(** The part of it that concerns the log. *)
Record seg_log_on_disk (dir : path) (base : Z) (rs : list LogRecord) (junk : bytes) (w : World) : Prop := {
  ld_log : w_files w !! log_path dir base = Some (log_bytes rs ++ junk);
  ld_consecutive : consecutive base rs;
  ld_typed : Forall record_typed rs;
  ld_stops : stops junk;
  ld_base : 0 ≤ base;
  ld_offsets : base + blen rs < 2 ^ 64;
  ld_small : blen (log_bytes rs ++ junk) ≤ 2 ^ 63
}.

Lemma on_disk_log dir base rs junk w : on_disk dir base rs junk w → seg_log_on_disk dir base rs junk w.
Proof.
  intros []. split; [exact od_log0|exact od_consecutive0|exact od_typed0|exact od_stops0
    |exact od_base0|exact od_offsets0|exact od_small0].
Qed.

Lemma seg_log_on_disk_frame dir base rs junk w' w :
  w_files w' !! log_path dir base = w_files w !! log_path dir base →
  seg_log_on_disk dir base rs junk w → seg_log_on_disk dir base rs junk w'.
Proof.
  intros Hf []. split; [by rewrite Hf|exact ld_consecutive0|exact ld_typed0|exact ld_stops0
    |exact ld_base0|exact ld_offsets0|exact ld_small0].
Qed.

(** The entries `load` leaves in the index: it adds those of the log only when
    it found none. *)
Definition loaded_entries (ix : Index) (rs : list LogRecord) (junk : bytes) : list IndexEntry :=
  ix_entries ix ++
    (if (entry_count ix =? 0) && (0 <? blen (log_bytes rs ++ junk)) then entries_from 0 rs else []).

Lemma flush_index_ok ix w : Index_flush (ix, w) = (Ok tt, (ix, w)).
Proof. by destruct ix. Qed.

(** Cutting the tail off, when there is one. *)
Lemma truncate_ok f w rs junk :
  healthy w → w_files w !! fl_path f = Some (log_bytes rs ++ junk) →
  ∃ w', when (blen (log_bytes rs) <? blen (log_bytes rs ++ junk)) (set_len (blen (log_bytes rs))) (f, w)
          = (Ok tt, (f, w')) ∧
        w_files w' !! fl_path f = Some (log_bytes rs) ∧ healthy w' ∧ changes_only [fl_path f] w' w.
Proof.
  intros Hw Hf. pose proof (file_contents_lookup _ _ _ Hf) as Hc. case_Zbool; cbn [when].
  - eexists. split; [apply set_len_ok; [done|rewrite Hc; len]|]. rewrite Hc.
    rewrite take_blen_app by done. split; [apply lookup_insert_eq|]. split; [healthy|].
    apply (changes_only_insert _ (pop_sched w)). left.
  - exists w. assert (junk = []) as -> by (apply blen_0; len). rewrite app_nil_r in Hf. done.
Qed.

Lemma entries_rebuilt ix rs junk :
  ix_entries ix = entries_from 0 rs ∨ ix_entries ix = [] →
  loaded_entries ix rs junk = entries_from 0 rs.
Proof.
  intros Hix. unfold loaded_entries, entry_count. destruct rs as [|r rs].
  { destruct Hix as [->| ->]; cbn [entries_from]; by destruct (_ && _). }
  destruct Hix as [->| ->].
  - cbn [entries_from]. rewrite blen_cons. destruct (Z.eqb_spec (1 + blen (entries_from (0 + rsize r) rs)) 0).
    + len.
    + cbn [andb]. by rewrite app_nil_r.
  - cbn [blen length Z.of_nat Z.eqb andb app]. rewrite log_bytes_cons. pose proof (rsize_min r).
    destruct (Z.ltb_spec 0 (blen ((record_bytes r ++ log_bytes rs) ++ junk))); [done|len].
Qed.

Lemma load_body_ok dir base rs junk f ix w :
  healthy w → seg_log_on_disk dir base rs junk w → fl_path f = log_path dir base →
  index_inv ix w → ix_path ix = index_path dir base →
  ∃ ix' w', load_body base ((f, ix), w) =
      (Ok (base + blen rs, blen (log_bytes rs)), ((set_pos (blen (log_bytes rs)) f, ix'), w')) ∧
    w_files w' !! log_path dir base = Some (log_bytes rs) ∧
    index_inv ix' w' ∧ ix_path ix' = ix_path ix ∧ ix_entries ix' = loaded_entries ix rs junk ∧ healthy w' ∧
    changes_only [log_path dir base; index_path dir base] w' w.
Proof.
  intros Hw [] Hfp Hix Hip. unfold load_body.
  assert (Hc : file_contents (f, w) = log_bytes rs ++ junk)
    by (apply file_contents_lookup; by rewrite Hfp).
  erewrite bind_Ok by (by apply zoom_Ok, metadata_len_ok). cbn [fst snd].
  erewrite bind_Ok by (apply zoom_Ok, seek_start_ok; healthy). cbn [fst snd].
  erewrite bind_Ok by (apply zoom_Ok, read_to_end_ok; healthy). cbn [fst snd].
  set (w3 := pop_sched (pop_sched (pop_sched w))). rewrite set_pos_set_pos.
  assert (rest_of (set_pos 0 f, pop_sched (pop_sched w)) = log_bytes rs ++ junk) as -> by exact Hc.
  rewrite Hc. mret_step. cbn [fst snd]. set (b := _ && _).
  assert (Hix3 : index_inv ix w3) by (eapply index_inv_frame; [|exact Hix]; done).
  destruct (load_loop_ok (length (log_bytes rs ++ junk)) b rs junk base 0 ix w3)
    as (ix4 & w4 & Hrun4 & Hi4 & Hp4 & He4 & Hh4 & Hc4); try (assumption || lia); [len|healthy|].
  rewrite Z.add_0_l in Hrun4. erewrite bind_Ok by (apply zoom_Ok, Hrun4). cbn [fst snd].
  set (g := set_pos _ f).
  destruct (truncate_ok g w4 rs junk Hh4) as (w5 & Hrun5 & Hlog5 & Hh5 & Hc5).
  { cbn [g set_pos fl_path]. destruct Hc4 as (-> & _); [by rewrite Hfp|].
    rewrite list_elem_of_singleton, Hfp, Hip. apply log_index_ne. }
  assert (∀ (b : bool) (m : FileIO unit) x, when b (zoom (λ s : (File * Index) * World, (fst (fst s), snd s))
      (λ t s, ((fst t, snd (fst s)), snd t)) m) x = zoom (λ s, (fst (fst s), snd s))
      (λ t s, ((fst t, snd (fst s)), snd t)) (when b m) x) as Hwhen by (by intros [] m [[? ?] ?]).
  erewrite bind_Ok by (rewrite Hwhen; apply zoom_Ok, Hrun5). cbn [fst snd].
  assert (Hlog5' : w_files w5 !! log_path dir base = Some (log_bytes rs))
    by (cbn [g set_pos fl_path] in Hlog5; by rewrite <- Hfp).
  assert (Hi5 : index_inv ix4 w5).
  { eapply index_inv_frame; [|exact Hi4]. destruct Hc5 as (-> & _); [done|].
    cbn [g set_pos fl_path]. rewrite list_elem_of_singleton, Hp4, Hip, Hfp. by intros ?%eq_sym%log_index_ne. }
  assert (when b (zoom (λ s : (File * Index) * World, (snd (fst s), snd s))
      (λ t s, ((fst (fst s), fst t), snd t)) Index_flush) ((g, ix4), w5) = (Ok tt, ((g, ix4), w5)))
    as Hrun6 by (destruct b; [by destruct ix4|done]).
  mstep Hrun6. erewrite bind_Ok by (by apply zoom_Ok, seek_end_ok). cbn [fst snd].
  rewrite run_ret. rewrite (file_contents_lookup g w5 _ Hlog5).
  eexists ix4, _. split; [reflexivity|]. split_and!.
  - done.
  - by eapply index_inv_frame; [|exact Hi5].
  - done.
  - exact He4.
  - healthy.
  - eapply changes_only_trans; [exact (changes_only_same _ _ _ (same_fs_pop w5))|].
    eapply changes_only_trans; [eapply changes_only_sub; [|exact Hc5]|].
    { cbn [g set_pos fl_path]. rewrite Hfp. intros p ->%list_elem_of_singleton. left. }
    eapply (changes_only_trans _ _ w3); [|done]. eapply changes_only_sub; [|exact Hc4].
    rewrite Hip. intros p ->%list_elem_of_singleton. right. left.
Qed.

(** `load` once the index file is opened. *)
Lemma Segment_load_run dir base max lvl rs junk w ix w1 :
  healthy w → seg_log_on_disk dir base rs junk w →
  index_open (index_path dir base) (pop_sched w) = (Ok ix, w1) →
  index_inv ix w1 → ix_path ix = index_path dir base → healthy w1 →
  changes_only [index_path dir base] w1 (pop_sched w) →
  ∃ ix' w', Segment_load dir base max lvl w =
      (Ok {| sg_base_offset := base;
             sg_log_file := {| fl_path := log_path dir base; fl_pos := blen (log_bytes rs);
                               fl_append := false |};
             sg_index := ix'; sg_current_size := blen (log_bytes rs);
             sg_next_offset := base + blen rs; sg_max_bytes := max; sg_sync_level := lvl |}, w') ∧
    w_files w' !! log_path dir base = Some (log_bytes rs) ∧
    index_inv ix' w' ∧ ix_path ix' = index_path dir base ∧
    ix_entries ix' = loaded_entries ix rs junk ∧ healthy w' ∧
    changes_only [log_path dir base; index_path dir base] w' w.
Proof.
  intros Hw Hdisk Ho Hi Hp Hh Hc. unfold Segment_load.
  mstep open_existing; [|done|apply (ld_log _ _ _ _ _ Hdisk)|done]. cbn [oo_append].
  rewrite bind_assoc. fold (index_open (index_path dir base)). mstep Ho.
  set (f := {| fl_path := log_path dir base; fl_pos := 0; fl_append := false |}).
  destruct (load_body_ok dir base rs junk f ix w1) as (ix2 & w2 & Hb & Hlog & Hi2 & Hp2 & He2 & Hh2 & Hc2);
    [exact Hh| |reflexivity|exact Hi|exact Hp|].
  { eapply seg_log_on_disk_frame; [|exact Hdisk]. destruct Hc as (-> & _); [done|].
    rewrite list_elem_of_singleton. apply log_index_ne. }
  erewrite bind_Ok by (apply with_local_ok, Hb). reduce. rewrite run_ret.
  exists ix2, w2. split; [reflexivity|]. split; [exact Hlog|]. split; [exact Hi2|].
  split; [exact (eq_trans Hp2 Hp)|]. split; [exact He2|]. split; [exact Hh2|].
  eapply changes_only_trans; [exact Hc2|]. eapply (changes_only_trans _ _ (pop_sched w)); [|done].
  eapply changes_only_sub; [|exact Hc]. intros p ->%list_elem_of_singleton. right. left.
Qed.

== == ==

**ASSIGNMENT**. What is needed is a verbatim copy of every line in the records above from the one containing "assert (when b" down to the one containing "sg_next_offset := base", both included, and nothing more.

**WORKED SOLUTION**.
  assert (when b (zoom (λ s : (File * Index) * World, (snd (fst s), snd s))
      (λ t s, ((fst (fst s), fst t), snd t)) Index_flush) ((g, ix4), w5) = (Ok tt, ((g, ix4), w5)))
    as Hrun6 by (destruct b; [by destruct ix4|done]).
  mstep Hrun6. erewrite bind_Ok by (by apply zoom_Ok, seek_end_ok). cbn [fst snd].
  rewrite run_ret. rewrite (file_contents_lookup g w5 _ Hlog5).
  eexists ix4, _. split; [reflexivity|]. split_and!.
  - done.
  - by eapply index_inv_frame; [|exact Hi5].
  - done.
  - exact He4.
  - healthy.
  - eapply changes_only_trans; [exact (changes_only_same _ _ _ (same_fs_pop w5))|].
    eapply changes_only_trans; [eapply changes_only_sub; [|exact Hc5]|].
    { cbn [g set_pos fl_path]. rewrite Hfp. intros p ->%list_elem_of_singleton. left. }
    eapply (changes_only_trans _ _ w3); [|done]. eapply changes_only_sub; [|exact Hc4].
    rewrite Hip. intros p ->%list_elem_of_singleton. right. left.
Qed.

(** `load` once the index file is opened. *)
Lemma Segment_load_run dir base max lvl rs junk w ix w1 :
  healthy w → seg_log_on_disk dir base rs junk w →
  index_open (index_path dir base) (pop_sched w) = (Ok ix, w1) →
  index_inv ix w1 → ix_path ix = index_path dir base → healthy w1 →
  changes_only [index_path dir base] w1 (pop_sched w) →
  ∃ ix' w', Segment_load dir base max lvl w =
      (Ok {| sg_base_offset := base;
             sg_log_file := {| fl_path := log_path dir base; fl_pos := blen (log_bytes rs);
                               fl_append := false |};
             sg_index := ix'; sg_current_size := blen (log_bytes rs);
             sg_next_offset := base + blen rs; sg_max_bytes := max; sg_sync_level := lvl |}, w') ∧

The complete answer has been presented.